Isaiah 35:1-10 | Luke 1:46-55

Jeremy Richards

In 2006, the popular singer John Mayer released a song called, “Waiting on the World to Change.” This song, which I’m sure most of you have heard, sounds at first listen like a catchy, even hope-filled song, but it is, in fact, one of the most hopeless songs I’ve ever heard. In the song, Mayer claims that he and his generation see the problems in the world, but the problems are too big for them to do anything about, and so they’re waiting on the world to change – apparently all on its own.

In the first verse he says, “Now we see everything that's going wrong / With the world and those who lead it / We just feel like we don't have the means / To rise above and beat it.” This leads into the chorus, “So we keep waiting (waiting) / Waiting on the world to change / We keep on waiting (waiting) / Waiting on the world to change.” He goes on to say later in the song, “Now if we had the power / To bring our neighbors home from war / They would have never missed a Christmas / No more ribbons on their door.” But they don’t have the power, he says, so they might as well “keep on waiting, waiting on the world to change.”

For John Mayer, waiting is resignation. It’s hopelessness. Waiting is what happens when you give up the fight. That’s probably how most people think of waiting. It’s passive. It’s leaving the results to someone else. When we wait for the bus, we expect the bus to come to us, we don’t go find the bus. When we wait for our order at a restaurant, we wait for the chef in the back to make the food and the waitstaff to bring it to us. When we wait at the doctor’s office, as my family has done a few times in the last couple weeks, we wait for the doctors and nurses to finish up what they’re doing, prepare the room, and let us know when we can come in. When we wait, we divest ourselves of responsibility. It’s up to someone else.

For this reason, I’ve been struggling with the fact that the theme of Advent is waiting (luckily I missed the first two Sundays of Advent). I don’t feel very good about telling you all to divest yourselves of responsibility. And yet I know it’s important to remember that the redemption of the world does not, ultimately, rest with us, but in the Creator God revealed in Jesus Christ. Advent is a time of humility, when we admit that we can’t save the world on our won, that forgiveness, reconciliation, and salvation are the work of God. The future is in God’s hands, not ours, so it is important to wait on God.

And yet, at the same time, we know that God has called us to forgive, to work out our salvation along with God, to do our part to be reconciled to God and one another. 1 Corinthians 3:9 says that we are co-laborers with God. In the Gospel of John (14:12), Jesus says that the Church through the Holy Spirit will do greater things than Jesus did. 2 Corinthians 5 tells us that Christ’s work of reconciliation has been handed on to us to continue.

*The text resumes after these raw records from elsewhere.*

(** C1, as the code has it: when the project lookup by name fails, [create]
    throws the error that lookup raised, unchanged; when the iModel lookup
    by name returns [undefined] or an empty list, [create] throws an
    [Error] whose message names the iModel and the project.  In neither
    case is a session returned. *)
Theorem create_lookup_failure (d : IModelData.t) (tr : Trace) :
  (IModelData.useProjectName d = true ->
   forall e, getProject sv tr "*" (project_filter d) = Rejected e ->
             (create sv d tr).1 = Thrown e)
  /\ (IModelData.useName d = true ->
      forall ctx,
        context_resolved sv d tr ctx ->
        no_iModel (iModels_get sv (query_trace d tr) ctx (IModelData.name d)) ->
        (create sv d tr).1
        = Thrown (Error ("The iModel " +:+ render (IModelData.name d)
                           +:+ " does not exist in project " +:+ render ctx
                           +:+ "."))
        /\ mentions (render (IModelData.name d))
             (message (Error (missing_iModel_message d ctx))) = true).
Proof.
  split.
  - intros Hp e He. rewrite create_unfold, Hp, He. reflexivity.
  - intros Hn ctx Hctx Hnone. split.
    + rewrite create_unfold. unfold context_resolved, query_trace in *.
      destruct (IModelData.useProjectName d).
      * destruct Hctx as (p & -> & ->). simpl. rewrite Hn.
        destruct Hnone as [-> | ->]; reflexivity.
      * subst ctx. simpl. rewrite Hn.
        destruct Hnone as [-> | ->]; reflexivity.
    + apply mentions_inside.
Qed.

End Session.

(** C2 at work: a refused connection is reported with the wrapped message,
    an accepted one is returned and cached. *)
Lemma open_wraps_connection_failure_witness :
  (IModelSession.open hub_offline fresh_session).1
    = Thrown (Error "Failed to open test iModel. Error: connect ECONNREFUSED")
  /\ ((IModelSession.open hub_online fresh_session).1 = Normal (Some 7)
      /\ IModelSession._iModel
           (IModelSession.this (IModelSession.open hub_online fresh_session).2)
         = Some 7).
Proof.
  split.
  - exact (proj2 (open_wraps_connection_failure hub_offline fresh_session)).
  - exact (proj2 (open_wraps_connection_failure hub_online fresh_session)).
Defined.

(** C3 at work: on a reachable hub the first call opens connection 7 and
    caches it; on the flaky hub the first attempt is refused and caches
    nothing, the second opens connection 7 with one more remote open, and
    three further calls return it again with no further remote open. *)
Lemma getConnection_lazy_memoized_witness :
  let o1 := (IModelSession.getConnection hub_flaky fresh_session).2 in
  let o2 := (IModelSession.open hub_flaky o1).2 in
  IModelSession._iModel (IModelSession.this fresh_session) = None
  /\ ((IModelSession.getConnection hub_online fresh_session).1
        = Normal (Some 7)
      /\ IModelSession._iModel
           (IModelSession.this
              (IModelSession.getConnection hub_online fresh_session).2)
         = Some 7)
  /\ (exists conn env,
        Some 7 = Some conn
        /\ config_get hub_flaky (IModelSession.world o1)
             IModelSession.region_key = Resolved env
        /\ remote_open hub_flaky (attempt_trace o1 env)
             (IModelSession.contextId (IModelSession.this o1))
             (IModelSession.iModelId (IModelSession.this o1)) = Resolved conn
        /\ IModelSession._iModel (IModelSession.this o2) = Some conn
        /\ remote_opens (IModelSession.world o2)
           = S (remote_opens (IModelSession.world o1)))
  /\ IModelSession.getConnection_times hub_flaky 3 o2
     = ([Normal (Some 7); Normal (Some 7); Normal (Some 7)], o2).
Proof.
  split; [|split; [|split]].
  - apply (proj1 (proj2 (getConnection_lazy_memoized hub_flaky fresh_session))).
    vm_compute. lia.
  - exact (proj2 (proj1 (proj2 (proj2 (getConnection_lazy_memoized hub_online
                                         fresh_session)))
                    eq_refl "0" eq_refl)
             7 eq_refl).
  - exact (proj1 (proj2 (proj2 (proj2 (getConnection_lazy_memoized hub_flaky
                           (IModelSession.getConnection hub_flaky
                              fresh_session).2)))
                    (Some 7) eq_refl)).
  - exact (proj2 (proj2 (proj2 (proj2 (getConnection_lazy_memoized hub_flaky
                           (IModelSession.getConnection hub_flaky
                              fresh_session).2)))
                    (Some 7) eq_refl) 3).
Defined.

(** C4 at work: both identifiers resolved by name, and both taken from the
    settings. *)
Lemma create_stores_identifiers_witness :
  (let s := IModelSession.new (Some "ctx-1") (Some "im-1") in
   (exists p, getProject hub_online [] "*"
                (IModelSession.project_filter data_by_name) = Resolved p
              /\ IModelSession.contextId s = Some (Project.wsgId p))
   /\ (exists first rest,
         iModels_get hub_online (query_trace data_by_name [])
           (IModelSession.contextId s) (IModelData.name data_by_name)
           = Resolved (Some (first :: rest))
         /\ IModelSession.iModelId s = Some (HubIModel.wsgId first))
   /\ IModelSession._iModel s = None)
  /\ (let s := (IModelSession.new (Some "ctx-9") (Some "im-9")) in
      IModelSession.contextId s = IModelData.projectId data_by_id
      /\ IModelSession.iModelId s = IModelData.id data_by_id
      /\ IModelSession._iModel s = None).
Proof.
  split.
  - exact (create_stores_identifiers hub_online data_by_name [] _ _ eq_refl).
  - exact (create_stores_identifiers hub_offline data_by_id [] _ _ eq_refl).
Defined.
(** X9.  An entry that [sysdb_svc_add] has added with a positive port,
    which fits an [int] as the parameter does, is returned by a lookup
    of this port that meets no failing collaborator, with any of its
    protocols or with none given. *)
Theorem svc_add_found_by_port (pn : string) (port : Z)
  (al pr : list string) (w w' : sysdb_ctx) (d : ldb_dn)
  (proto : option string) :
  sysdb_svc_add pn port al pr w = (w', Ok d) ->
  faults w' = [] ->
  0 < port < 2 ^ 31 ->
  match proto with Some p => In p pr | None => True end ->
  exists res,
    snd (sysdb_getservbyport port proto w') = Ok res
    /\ In (svc_add_msg d pn port al pr (clock w)) res.
Proof.
  intros E F Hport Hp.
  destruct (svc_add_shape _ _ _ _ _ _ _ E) as (D & L & _ & Ne).
  destruct (svc_add_msg_values d pn port al pr (clock w))
    as (_ & _ & Vp & Vr & _).
  rewrite getservbyport_quiet by (auto; lia).
  set (msg := svc_add_msg d pn port al pr (clock w)) in *.
  assert (I : In msg (filter (SYSDB_SVC_BYPORT_FILTER proto (to_uint port))
                        (ldb w'))).
  { apply filter_In; split.
    - rewrite L; apply in_or_app; right; left; reflexivity.
    - unfold SYSDB_SVC_BYPORT_FILTER; rewrite proto_filter_given.
      + rewrite Vp; apply mem_In; left.
        unfold to_ulong, to_uint; rewrite !Z.mod_small by lia; reflexivity.
      + rewrite Vr; destruct proto; [exact Hp | exact Ne]. }
  eexists; split; [| exact I].
  rewrite found_nonempty; [reflexivity |].
  intros Nil; rewrite Nil in I; destruct I.
Qed.
(** * gorc: the request-mapping layer of the Orchestrate client

    A shallow embedding of the Go package [client] (key/value, graph and
    event calls) and the properties of its path construction, precondition
    headers, ref extraction, pagination and error mapping.

    Go strings are byte sequences: they are [string] here (a list of 8-bit
    [ascii]).  Go's [+] on strings is [+:+]; it is written right-nested,
    which denotes the same string as Go's left-nested reading
    ([String.append] is associative). *)

From Stdlib Require Import Ascii ZArith Lia.
From stdpp Require Import base strings gmap list.

(** ** Pieces of the Go standard library used by the client *)

(** The one-byte string holding a double quote, byte 34 (the escaped quote
    of the Go source). *)
Definition dquote : string := String "034"%char "".

(** The separator passed to [strings.SplitAfter] and [strings.Join]. *)
Definition slash : ascii := "/"%char.

(** [strings.SplitAfter(s, sep)] for a one-byte separator, the only way the
    client calls it: [s] is cut after each occurrence of [sep], the
    separators stay attached to the pieces before them, and the result
    always has one piece more than there are separators.
    [splitAfterFrom] gives the first piece and the pieces that follow. *)
Fixpoint splitAfterFrom (sep : ascii) (s : string) : string * list string :=
  match s with
  | EmptyString => ("", [])
  | String c s' =>
      let '(piece, pieces) := splitAfterFrom sep s' in
      if decide (c = sep) then (String c "", piece :: pieces)
      else (String c piece, pieces)
  end.

Definition SplitAfter (s : string) (sep : ascii) : list string :=
  let '(piece, pieces) := splitAfterFrom sep s in piece :: pieces.

(** [strings.Split(s, sep)] for a one-byte separator: as [SplitAfter], with
    the separators dropped. *)
Fixpoint splitFrom (sep : ascii) (s : string) : string * list string :=
  match s with
  | EmptyString => ("", [])
  | String c s' =>
      let '(piece, pieces) := splitFrom sep s' in
      if decide (c = sep) then ("", piece :: pieces)
      else (String c piece, pieces)
  end.

Definition Split (s : string) (sep : ascii) : list string :=
  let '(piece, pieces) := splitFrom sep s in piece :: pieces.

(** [strings.Join(elems, sep)]. *)
Fixpoint Join (elems : list string) (sep : string) : string :=
  match elems with
  | [] => ""
  | [e] => e
  | e :: rest => e +:+ sep +:+ Join rest sep
  end.

(** [s[n:]]: the bytes of [s] from offset [n] on.  [None] stands for the
    run-time panic Go raises when [n] exceeds [len(s)]. *)
Fixpoint sliceFrom (n : nat) (s : string) : option string :=
  match n, s with
  | O, _ => Some s
  | S _, EmptyString => None
  | S n', String _ s' => sliceFrom n' s'
  end.

(** A byte occurs in a string. *)
Fixpoint occurs (c : ascii) (s : string) : bool :=
  match s with
  | EmptyString => false
  | String c' s' => bool_decide (c' = c) || occurs c s'
  end.

(** ** Data model *)

(** [Path]: the address of a value.  Its declaration lies outside the files
    modelled here; the three string fields are the ones the client reads
    and writes ([path.Collection], [path.Key], [path.Ref]). *)
Record Path := mkPath { Collection : string; Key : string; Ref : string }.

(** [json.RawMessage]: payload bytes kept undecoded. *)
Abbreviation RawMessage := string (only parsing).

(** The [uint64] counters, ordinals and timestamps are natural numbers
    ([N]); the client only carries them. *)
Record KVResult := mkKVResult {
  KVResult_Path : Path;
  KVResult_RawValue : RawMessage }.

Record KVResults := mkKVResults {
  KVResults_Count : N;
  KVResults_Results : list KVResult;
  Next : string }.

Record GraphResult := mkGraphResult {
  GraphResult_Path : Path;
  GraphResult_RawValue : RawMessage }.

Record GraphResults := mkGraphResults {
  GraphResults_Count : N;
  GraphResults_Results : list GraphResult }.

Record Event := mkEvent {
  Ordinal : N;
  Timestamp : N;
  Event_RawValue : RawMessage }.

Record EventResults := mkEventResults {
  EventResults_Count : N;
  EventResults_Results : list Event }.

Record OrchestrateError := mkOrchestrateError {
  Status : string;
  Message : string;
  Locator : string }.

(** Go's [error] interface, by the kinds of value the client can return:
    what the transport reports, what reading a body reports, what
    [encoding/json] reports, and the client's own [*OrchestrateError]. *)
Inductive error :=
  | TransportError (msg : string)
  | ReadError (msg : string)
  | JSONError (msg : string)
  | Orchestrate (e : OrchestrateError).

(** [new(KVResults)] and the like: Go's zero values. *)
Definition zeroOrchestrateError : OrchestrateError := mkOrchestrateError "" "" "".
Definition zeroKVResults : KVResults := mkKVResults 0 [] "".
Definition zeroGraphResults : GraphResults := mkGraphResults 0 [].
Definition zeroEventResults : EventResults := mkEventResults 0 [].

(** ** HTTP exchange *)

(** A response body: the bytes the stream delivers and, when reading breaks
    off, the error raised after them. *)
Record Body := mkBody { delivered : string; broken : option string }.

(** [http.Response], the fields the client reads. *)
Record Response := mkResponse {
  Resp_Status : string;
  StatusCode : Z;
  Header : gmap string string;
  Resp_Body : Body }.

(** [resp.Header.Get(key)]: the value stored under [key], the empty string
    when there is none. *)
Definition HeaderGet (resp : Response) (key : string) : string :=
  default "" (Header resp !! key).

(** [buf.ReadFrom(resp.Body)]: the bytes read and the read error, if any. *)
Definition ReadFrom (b : Body) : string * option error :=
  (delivered b, ReadError <$> broken b).

(** One call of [client.doRequest(method, trailingPath, headers, body)].
    [nil] headers are the empty map, a [nil] body is [None]. *)
Record Call := mkCall {
  Method : string;
  TrailingPath : string;
  Headers : gmap string string;
  ReqBody : option string }.

(** What [doRequest] hands back: a response, or the transport's error. *)
Inductive Reply :=
  | Responded (resp : Response)
  | Failed (msg : string).

(** ** Path construction (pure) *)

(** Returns the trailing URI part for a GET request. *)
Definition trailingGetURI (path : Path) : string :=
  if decide (Ref path ≠ "")
  then Collection path +:+ "/" +:+ Key path +:+ "/refs/" +:+ Ref path
  else Collection path +:+ "/" +:+ Key path.

(** Returns the trailing URI part for a PUT request. *)
Definition trailingPutURI (path : Path) : string :=
  Collection path +:+ "/" +:+ Key path.

(** Check if there is a subsequent page of key/value list results. *)
Definition HasNext (results : KVResults) : bool :=
  bool_decide (Next results ≠ "").

(** ** The effects of a call

    A call of the client can send requests, read and write objects it
    reaches through pointers, and panic.  The world it runs in records the
    requests handed to [doRequest], oldest first, and the objects behind
    pointers. *)

Definition loc := positive.

(** The objects a pointer of the client can reach: an address, a result
    envelope, or a value of one of the caller's own types [T]. *)
Inductive Cell (T : Type) :=
  | PathCell (p : Path)
  | KVResultCell (r : KVResult)
  | GraphResultCell (r : GraphResult)
  | EventCell (e : Event)
  | TargetCell (t : T).
Arguments PathCell {T} p.
Arguments KVResultCell {T} r.
Arguments GraphResultCell {T} r.
Arguments EventCell {T} e.
Arguments TargetCell {T} t.

Record World (T : Type) := mkWorld {
  sent : list Call;
  heap : gmap loc (Cell T) }.
Arguments mkWorld {T} sent heap.
Arguments sent {T} w.
Arguments heap {T} w.
(* ===== verification/Prelude.v ===== *)
(** * A verification library for the Todero Protocol V3 native runtime

    The program (a Rust workspace, [src/v3-*]) gives client and server hosts a datagram protocol
    with ordered, exactly-once delivery, DTLS, NAT traversal and persistent sessions, behind a C
    and a Java interface.  Its crates call each other from the bottom up: frames ([v3-wire]) carry
    a state machine ([v3-core]); the client and server runtimes ([v3-client-runtime],
    [v3-server-runtime]) own machines, the timers the machines ask for, and, on the server, a
    session store ([v3-store]); the NAT managers ([v3-nat]) and the handshake providers
    ([v3-crypto]) stand beside them; and [v3-ffi] keeps runtimes behind handles, puts TLS in front
    of them and buffers what they produce until the host reads it.

    ** Files and sources

    - [Prelude] (this file): results of Rust calls, the state monad, machine integers, ordered
      maps, and the rules and tactics for running methods.  [Bytes]: big-endian integers, readers,
      [chunks].  [Text]: UTF-8, lines, trimming.
    - [Wire] ([v3-wire/src/lib.rs]), with [WireLemmas] and [WireProps].
    - [Core] ([v3-core/src/lib.rs]): [CoreMachine] and one definition per method.  [CoreSpec] says
      what a machine promises; [CoreLemmas], [CoreEffects], [CoreReceive], [CoreStep] and
      [CoreRuns] prove it of one handler, one call and any run; [CoreProps], [CoreHandlers],
      [CoreTimers], [CoreTransfer] (what one side carries to the other), [CoreSession] (whole
      conversations), [CoreRestart] (a machine that starts anew) and [CoreClock] hold the
      properties.
    - [Ice], [Stun], [Consent], [Turn] ([v3-nat/src/lib.rs]), each with its [...Props].
    - [Replay], [Policy], [Dtls] ([v3-crypto/src/lib.rs]), each with its [...Props].
    - [Store] ([v3-store/src/lib.rs], the trait, the in-memory store, the record codec), [StoreSpec]
      (the contract [LawfulStore] of every store), [StoreProps] and [StoreRace] (threads on one
      in-memory store); [Disk] (the disk store, its
      files and their faults), [DiskLemmas], [DiskSteps], [DiskSamples] and [DiskProps]; [RedisServer] (what the
      server, its Lua numbers and the [redis] crate promise), [Redis] (the scripts and the calls of
      the Redis store), [RedisLemmas], [RedisSteps], [RedisSamples] and [RedisProps].
    - [TimerQueue] (the queue both runtimes keep), [ClientRuntime] and [ClientProps]
      ([v3-client-runtime/src/lib.rs]), [ServerRuntime], [ServerLemmas], [ServerProps],
      [ServerSilence] and [ServerRestart] ([v3-server-runtime/src/lib.rs]).
    - [Ffi], [PacketLog] and [Jni] ([v3-ffi/src/lib.rs]), [FfiProps], [PacketLogProps], [JniProps],
      and two hosts running against each other through the C interface: [FfiSession] (they
      establish a session) and [FfiTransfer] (they exchange messages).

    Structs are records and enums are inductive types with the source's field and constructor
    names; every function is a definition of the same name, its guards and early returns in the
    order of the code.

    ** Conventions

    - A fallible call returns an [outcome]: [Ok], [Err], or [Panic] (an index out of range, a
      failed [expect], a read past the end).  A method that changes its object is a computation in
      [ST S E A]: it gives an outcome and the new state, and the state keeps what was written
      before an error, as it does behind a [&mut] reference.
    - A machine integer is a [Z] with its arithmetic written out: [add64] and [mul64] wrap,
      [sat_add] and the like saturate, [as_u16] casts.  Unchecked additions wrap, as in the
      release profile.
    - A [BTreeMap] is a [gmap] read in key order ([bt_entries]); a [HashMap] is a [gmap] whose
      iteration order is a parameter, a permutation of its entries.
    - Code outside the repository is a parameter with the laws it documents: HMAC-SHA256 and
      OpenSSL ([Replay], [Dtls]), [serde_json] ([Store], [Disk], [ClientRuntime]), the Redis server
      and its crate ([RedisServer]), base64, the stopwatch of the latency counters, the hash of
      [DefaultHasher], the parser of IP addresses, the environment variables, the existence of a
      file, and the JSON, [Debug] and [Display] texts of the interface.  Every class of laws has an
      instance that satisfies it, which the witnesses use.

    ** What the theorems show

    - Wire: the decoder accepts exactly the layouts of valid frames, and inverts the encoder.
    - Core, one machine: whatever a hostile peer and any host do, no call panics, messages are
      delivered once and in order, requested ranges are consecutive, the life cycle moves forward,
      every frame sent is genuine, timer values stay in bounds.  Two machines: what is received is a
      prefix of what was sent over any network; complete traffic is delivered; a requested range is
      transferred; the handshake establishes both sides, and on a network that works a conversation
      in both directions, of messages of at most 65535 fragments, is then delivered whole; a new
      server hears everything its client was ever given; a negotiation ends in agreement;
      silence ends in [Lost].
    - Crypto: the replay window refines a set of seen numbers; a frame verifies exactly when it is
      fresh and tagged; the handshake of either adapter completes only under a configuration that
      passes the policy; amplification before authentication is bounded until the allowance
      reaches the end of [u64].
    - NAT: the STUN parser accepts exactly the layouts of success responses; the checks of a
      checklist are its pairs by priority, each once; silence loses a path; the TURN ticks follow the deadlines.
    - Store: the in-memory store and the disk store on a healthy disk both refine a map with
      expiry; calls and scans that threads interleave on one in-memory store still do, each step of
      a scan takes out exactly what it reports, a scan never waits and alone is [scan_expired];
      stale swaps conflict; a compaction is crash safe at every call on the disk, after any
      number of bytes.  A torn append and the racing of two writers are the disk store's gaps.
      The Redis store refines the same map while the server's clock does not overtake the
      callers'; when the clocks agree its scan reports a session only in the very millisecond it
      expires, a lost reply hides a swap that was made, and a time to live the server refuses leaves half a write.
    - Runtimes: the clock of every live machine never stops; over any lawful store a datagram
      serves its own session and nothing else, in memory and store alike; a silent session is given
      up and forgotten after a number of polls known in advance; a server that restarts does not take
      up the sessions of its store: it is silent to a client that only sends, lets its timers fire
      and moves, and once the client says hello again its own messages are taken for old ones; discovery loads all candidates or none.
    - Packet log: repetitions are reported with their number and the time since the last one, and
      only packets of more than a minute ago are forgotten.
    - Interface: every handle stays well typed over any calls of any hosts; TLS gates the engine;
      a Java host reads back exactly what its client sent; two hosts that carry each other's
      datagrams establish TLS, both machines and the stored session, and then read exactly the
      messages the other application handed over.

    ** Fuel

    Every loop that is not structural runs on fuel, and theorems show that it suffices:
    [Bytes.chunks_loop] has the length of its list ([Bytes.chunks_loop_concat]: no byte is
    left over); [Wire.decode_tlvs_loop] one more than the bytes left, where each TLV takes
    at least three, and [Stun.attributes_loop] one more than the length of the packet, where
    each attribute takes at least four (running out is a panic of the model, which
    [WireLemmas.decode_total] and [StunProps.binding_success_accepts_layouts] exclude);
    [Core.flush_loop] one more than the size of the buffer, each round removing an entry
    ([CoreReceive.wp_flush_loop]); [Text.char_bytes] the bytes of the text
    ([Text.char_bytes_concat]).

    ** Not modelled

    - Inside the Redis server: commands are a class with their documented laws on the keys a store
      uses, a script runs at one moment, and the numbers of scripts are natural numbers.
    - [v3-orchestrator-api] (data transfer types without code) and [v3-transport-udp] (a placeholder
      without state).
    - Poisoning of locks.  The interleaving of threads inside one call is modelled where a call
      gives up a lock on its way: in the disk store, and in the scan of the in-memory store.  The
      registry of the interface is locked for a whole call.
    - The clocks of several hosts, and a lossy network between them at the level of the interface:
      over a lossy network the machines are shown to be safe ([CoreProps]), and the hosts are
      followed on a network that works.
    - The packet log is modelled as a component; which of its lines each call of the interface
      causes is not part of the calls.
    - Raw pointers: a pointer with a length is the memory it points to.  A JVM that fails in
      other ways than refusing an array.
    - The loss of unsynced pages when the power fails: a fault of the disk stops a call, or a
      write after any number of its bytes.
    - [serde] derives and [Display] texts, where nothing reads them back. *)

From stdpp Require Export base gmap sets list list_numbers strings sorting pretty.
From Stdlib Require Export ZArith Lia.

The future rests in God’s hands, and yet, at the same time, we are given a very active role in bringing that future into being. In light of all that, what does Christian waiting look like? How does it differ from the message of waiting in John Mayer’s song, “Waiting on the World to Change”?

This week, Greta Thurnberg, at the young age of 16, was named Time Magazine’s person of the year. Thurnberg, has become the face of the global climate justice movement. But only a little over a year ago, she was an unknown Swedish girl, who started a school strike for climate change – a strike consisting of one person: herself. She stopped going to school and sat outside the Swedish parliament with a sign that said, “School Strike for Climate” in Swedish. This one girl sitting outside the parliament waiting for those in power to make a change, sparked a movement. In September 2019, an estimated 4 million people protested climate change, all inspired by Greta Thurnberg, who envisions a world that is different than the one we currently live in, a world where politicians and lawmakers listen to science, where everyday people make sacrifices in order to live sustainably, where human flourishing and the flourishing of creation are understood to be interrelated (which seems like a no-brainer).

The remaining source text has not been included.